Still, the most tangible metric that belies the Pollyannaish depictions of globalisation is corporate financial performance. Although most companies don’t separate out geographical earnings, revenue comparisons provide an apt picture — and few multinationals can boast big returns in global markets.

In the first quarter of 2015, for example, IBM revenue fell 3 per cent in the BRIC (Brazil, Russia, India and China) countries. Caterpillar, which is a bellwether for global construction and agricultural activity, reported first quarter revenue shortfalls of 13 per cent in Asia and 18 per cent in Latin America. Meanwhile, Unilever announced a 2.4 per cent revenue decline in 2014, chiefly driven by a steep drop in consumer activity in emerging nations, which are responsible for 60 per cent of its sales.

Those vast new consumer markets in globalised nations have not emerged either. For example, Chinese household consumption accounts for about 34 per cent of GDP — down four points in the past decade — compared with a healthier 70 per cent in the United States. And Chinese consumer diffidence is not an outlier.

“Growth in consumer spending in 2014 hit multi-year lows in many countries,” said Unilever CEO Paul Polman, analysing his company’s results. “In South Africa, it is half to less than 2 per cent, and in Brazil it had fallen to just 1 per cent. There was no volume growth in these markets.”

There are myriad reasons why these markets have lagged, some of them unique to specific countries or regions. For instance, China’s one-child policy has produced a penurious generation of young adults who are the sole support for ageing family members. And in parts of Southeast Asia and Africa, the infrastructure in rural areas is too primitive to support extensive retail activities.

But equally problematic is that the growth of the middle-class in China and most other developing economies has been slow. And these newly minted consumers face volatile, often expensive prices for housing, food and other staples.

“The biggest contribution to Chinese growth for many years has been government investments, about 50 per cent of GDP, off the charts compared to any country in the world ever,” said Geoffrey Dennis, UBS’s head of global emerging markets strategy. “The current structural reform programme hopes to move more toward a consumer-supported economy. But that will take time.”

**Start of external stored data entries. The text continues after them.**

(** After the checks: the token is marked used and a new pair is issued. *)
Definition rotate_issue (payload : vdict) (jti family : pyval) (fingerprint : string) : proc TokenPair :=
  now ← await UtcNow;
  let now_ts := timestamp now in
  exp_ts ← lift (py_int (vget_or payload "exp" (VInt (now_ts + 1))));
  let ttl := Z.max 1 (exp_ts - now_ts) in
  await (RSet (used_key (py_str jti)) "1" ttl) ;;
  revoke_token (py_str jti) ttl ;;
  sub ← lift (vindex payload "sub");
  '(access, ajti) ← create_access_token (py_str sub) fingerprint;
  '(refresh, rjti) ← create_refresh_token (py_str sub) (py_str family) fingerprint;
  mret {| access_token := access; refresh_token := refresh; access_jti := ajti; refresh_jti := rjti;
          family_id := py_str family |}.

Definition rotate_refresh_token (refresh : string) (fingerprint : string) : proc TokenPair :=
  payload ← verify_token refresh (Some fingerprint);
  if negb (same_text (vget payload "typ") "refresh") then throw (ValueError "not refresh token")
  else
    jti ← lift (vindex payload "jti");
    let family := vget payload "fid" in
    used ← await (RExists (used_key (py_str jti)));
    if used : bool then
      (if truthy family then
         await (RSet (family_key (py_str family)) "1" (60 * 60 * 24 * jwt_refresh_ttl_days settings))
       else mret tt) ;;
      throw (ValueError "refresh token reuse detected")
    else
      family_revoked ← (if truthy family then await (RExists (family_key (py_str family))) else mret false);
      if family_revoked : bool then throw (ValueError "token family revoked")
      else rotate_issue payload jti family fingerprint.
End Tokens.

(** ** What is relied on of the JWT library

    Decoding checks a signature, so the claims of a token do not depend on when
    it is decoded. *)
Class JwtLaws (K : Crypto) := {
  jwt_stable t1 t2 token p1 p2 : jwt_decode K t1 token = Some p1 → jwt_decode K t2 token = Some p2 → p1 = p2
}.

Section TokenLaws.
Context `{PyRepr} (K : Crypto) (settings : JwtSettings) {JL : JwtLaws K}.
Context {W : Type} (exec : ∀ X, ev X → M W X) (entry : W → string → option (string * Z)) (secs : W → Z).
Context {Laws : RedisLaws exec entry secs}.

Lemma decode_inv token w p w1 :
  run exec (decode_payload K token) w = (Ok p, w1) → ∃ t, jwt_decode K t token = Some p ∧ secs w <= t <= secs w1.
Proof.
  unfold decode_payload. intros Hr. peel_run Hr as now w2 Hnow. rewrite run_await in Hnow.
  apply law_now in Hnow. destruct (jwt_decode K (timestamp now) token) as [p'|] eqn:E; [|done].
  injection Hr as -> ->. by exists (timestamp now).
Qed.

Lemma verify_inv token fp w p w1 :
  run exec (verify_token K token fp) w = (Ok p, w1) →
  (∃ t, jwt_decode K t token = Some p ∧ secs w <= t <= secs w1) ∧ py_str (vget p "jti") ≠ "".
Proof.
  unfold verify_token. intros Hr. peel_run Hr as payload w2 Hd. apply decode_inv in Hd as (t & Hd & Ht).
  destruct (String.eqb_spec (py_str (vget payload "jti")) "") as [|Hj]; [done|].
  peel_run Hr as b w3 Hb. destruct b; [done|]. peel_run Hr as sub w4 Hs. peel_run Hr as ra w5 Hra.
  peel_run Hr as g w6 Hg. destruct g; [done|]. destruct (_ && _); [done|]. injection Hr as <- <-.
  apply (run_mono' exec entry secs) in Hb, Hs, Hra, Hg. split; [|done]. exists t. split; [done|lia].
Qed.

Lemma claims_keep k s t ty f fp : keeps exec entry k (build_claims K settings s t ty f fp).
Proof. unfold build_claims. solve_keeps. Qed.

Lemma access_keep k s f : keeps exec entry k (create_access_token K settings s f).
Proof. pose proof claims_keep. unfold create_access_token. solve_keeps. Qed.

Lemma refresh_keep k s g f : keeps exec entry k (create_refresh_token K settings s g f).
Proof. pose proof claims_keep. unfold create_refresh_token. solve_keeps. Qed.

Lemma key_prefix_ne (a b x y : string) : String.prefix a (String.append b y) = false → String.append a x ≠ String.append b y.
Proof.
  intros Hp Heq. rewrite <- Heq in Hp. clear Heq. revert Hp. induction a as [|c a IH]; simpl; [by destruct x|].
  destruct (ascii_dec c c); [|done]. apply IH.
Qed.

(** A returned rotation has set the token's revocation entry to outlive it. *)
Lemma rotate_issue_revokes payload jti family fp w pair w1 exp :
  vget payload "exp" = VInt exp →
  run exec (rotate_issue K settings payload jti family fp) w = (Ok pair, w1) →
  ∃ t, exp <= t ∧ entry w1 (revoked_key (py_str jti)) = Some ("1", t).
Proof.
  intros Hexp Hr. unfold rotate_issue in Hr. peel_run Hr as now w2 Hnow. rewrite run_await in Hnow.
  apply law_now in Hnow.
  assert (Hget : vget_or payload "exp" (VInt (timestamp now + 1)) = VInt exp).
  { unfold vget, vget_or in *. by destruct (dget payload "exp"). }
  rewrite Hget in Hr. peel_run Hr as e w3 He. injection He as <- <-.
  peel_run Hr as u w3 Hset1. apply (run_mono' exec entry secs) in Hset1 as Hm. clear Hset1.
  peel_run Hr as u' w4 Hset. destruct u'. unfold revoke_token in Hset. rewrite run_await in Hset.
  replace (Z.max 1 (exp - timestamp now) <=? 0) with false in Hset by (symmetry; apply Z.leb_gt; lia).
  apply law_set in Hset as [(t & Ht & Hent) _]; [|lia].
  exists (t + Z.max 1 (exp - timestamp now)). split; [lia|]. rewrite <- Hent.
  peel_run Hr as sub w5 Hs. injection Hs as _ <-. peel_run Hr as [a ja] w6 Ha. peel_run Hr as [b jb] w7 Hb.
  injection Hr as <- <-.
  pose proof (access_keep (revoked_key (py_str jti)) (py_str sub) fp w4) as K1. rewrite Ha in K1.
  pose proof (refresh_keep (revoked_key (py_str jti)) (py_str sub) (py_str family) fp w6) as K2. rewrite Hb in K2.
  simpl in K1, K2. congruence.
Qed.

Lemma verify_keep k token fp : keeps exec entry k (verify_token K token fp).
Proof. unfold verify_token, decode_payload, is_token_revoked. solve_keeps. Qed.

(** A token whose revocation entry is alive does not pass. *)
Lemma verify_revoked token fp w p w1 t J :
  run exec (verify_token K token fp) w = (Ok p, w1) → py_str (vget p "jti") = J →
  entry w (revoked_key J) = Some ("1", t) → t <= secs w1.
Proof.
  unfold verify_token. intros Hr HJ He. peel_run Hr as payload w2 Hd.
  assert (Hk : entry w2 (revoked_key J) = Some ("1", t)).
  { rewrite <- He. assert (Hkeep : keeps exec entry (revoked_key J) (decode_payload K token)) by (unfold decode_payload; solve_keeps).
    specialize (Hkeep w). by rewrite Hd in Hkeep. }
  destruct (String.eqb (py_str (vget payload "jti")) ""); [done|].
  peel_run Hr as b w3 Hb. pose proof Hb as Hm. unfold is_token_revoked in Hb. rewrite run_await in Hb.
  destruct b; [done|]. peel_run Hr as sub w4 Hs. peel_run Hr as ra w5 Hra.
  peel_run Hr as g w6 Hg. destruct g; [done|]. destruct (_ && _); [done|]. injection Hr as <- <-.
  rewrite HJ in Hb. apply law_exists in Hb. rewrite Hk in Hb. simpl in Hb.
  symmetry in Hb. apply Z.ltb_ge in Hb. apply (run_mono' exec entry secs) in Hs, Hra, Hg. lia.
Qed.

Lemma vindex_vget (d : vdict) k v : vindex d k = Ok v → vget d k = v.
Proof. unfold vindex, vget, vget_or. destruct (dget d k); [by intros [= ->]|done]. Qed.

(** A refresh token works once, and its reuse raises no alarm.  After a
    rotation that returned, and while no revocation entry is removed, no later
    rotation of the same token that ends before the token's own expiry returns,
    with whatever fingerprint.  But it fails in verify_token, on the revocation
    entry the first rotation wrote, before the reuse check: no entry is written at
    all, so the family of a stolen token is never revoked. *)
Theorem rotated_token_is_refused token fp fp' w pair w1 w2 r w3 exp :
  (∀ t p, jwt_decode K t token = Some p → vget p "exp" = VInt exp) →
  run exec (rotate_refresh_token K settings token fp) w = (Ok pair, w1) →
  (∀ j, entry w2 (revoked_key j) = entry w1 (revoked_key j)) →
  run exec (rotate_refresh_token K settings token fp') w2 = (r, w3) → secs w3 < exp →
  (∃ e, r = Raise e) ∧ ∀ k, entry w3 k = entry w2 k.
Proof.
  intros Hexp Hr1 Hent Hr2 Hsecs. unfold rotate_refresh_token in Hr1.
  peel_run Hr1 as p wa Hv. destruct (negb _); [done|]. peel_run Hr1 as jti wb Hj.
  injection Hj as Hj <-. peel_run Hr1 as used wc Hu.
  destruct used; [peel_run Hr1 as u wd Hd; done|]. peel_run Hr1 as fr wd Hf. destruct fr; [done|].
  destruct (verify_inv _ _ _ _ _ Hv) as [(t0 & Hdec & _) _].
  destruct (rotate_issue_revokes _ _ _ _ _ _ _ exp (Hexp _ _ Hdec) Hr1) as (t & Ht & He).
  unfold rotate_refresh_token in Hr2. apply run_bind_inv in Hr2 as [(p2 & w4 & Hv2 & Hr2)|(e & Hv2 & ->)].
  - exfalso. destruct (verify_inv _ _ _ _ _ Hv2) as [(t2 & Hdec2 & _) _].
    pose proof (jwt_stable _ _ _ _ _ Hdec Hdec2) as <-.
    assert (HJ : py_str (vget p "jti") = py_str jti) by (by rewrite (vindex_vget _ _ _ Hj)).
    rewrite <- Hent in He. pose proof (verify_revoked _ _ _ _ _ _ _ Hv2 HJ He).
    pose proof (run_mono' exec entry secs _ _ _ _ Hr2). lia.
  - split; [by exists e|]. intros k. pose proof (verify_keep k token (Some fp') w2) as Hk. by rewrite Hv2 in Hk.
Qed.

To protect the market share of domestic firms, emerging nations have attacked foreign multinationals. For example, in February, In the past year, as many as 30 multinationals were placed under investigation — some were penalised and others raided — by Chinese government authorities for any number of dubious infractions.

No surprise, then, that more than half of multinationals responding to a survey by the American Chamber of Commerce in China said that Chinese regulators “targeted” foreign firms and that laws and regulations favoured domestic companies.

Last August, Russia shuttered four McDonald’s locations in Moscow, the chain’s busiest stores in the country, citing sanitary violations. Russian authorities produced little evidence; the step came after sanctions were imposed by the West for Russia’s role in destabilising Ukraine.

“Multinationals are very nervous now, and they should be,” said Mark Leonard, co-founder of the European Council on Foreign Relations. In the past, only some sectors — mining, oil and gas, commodity companies — had to worry about geopolitics. Now companies that make fizzy drinks or handbags or chocolate are finding their supply chains, their markets, their operations completely blown apart by geopolitical risks and unfavourable treatment.”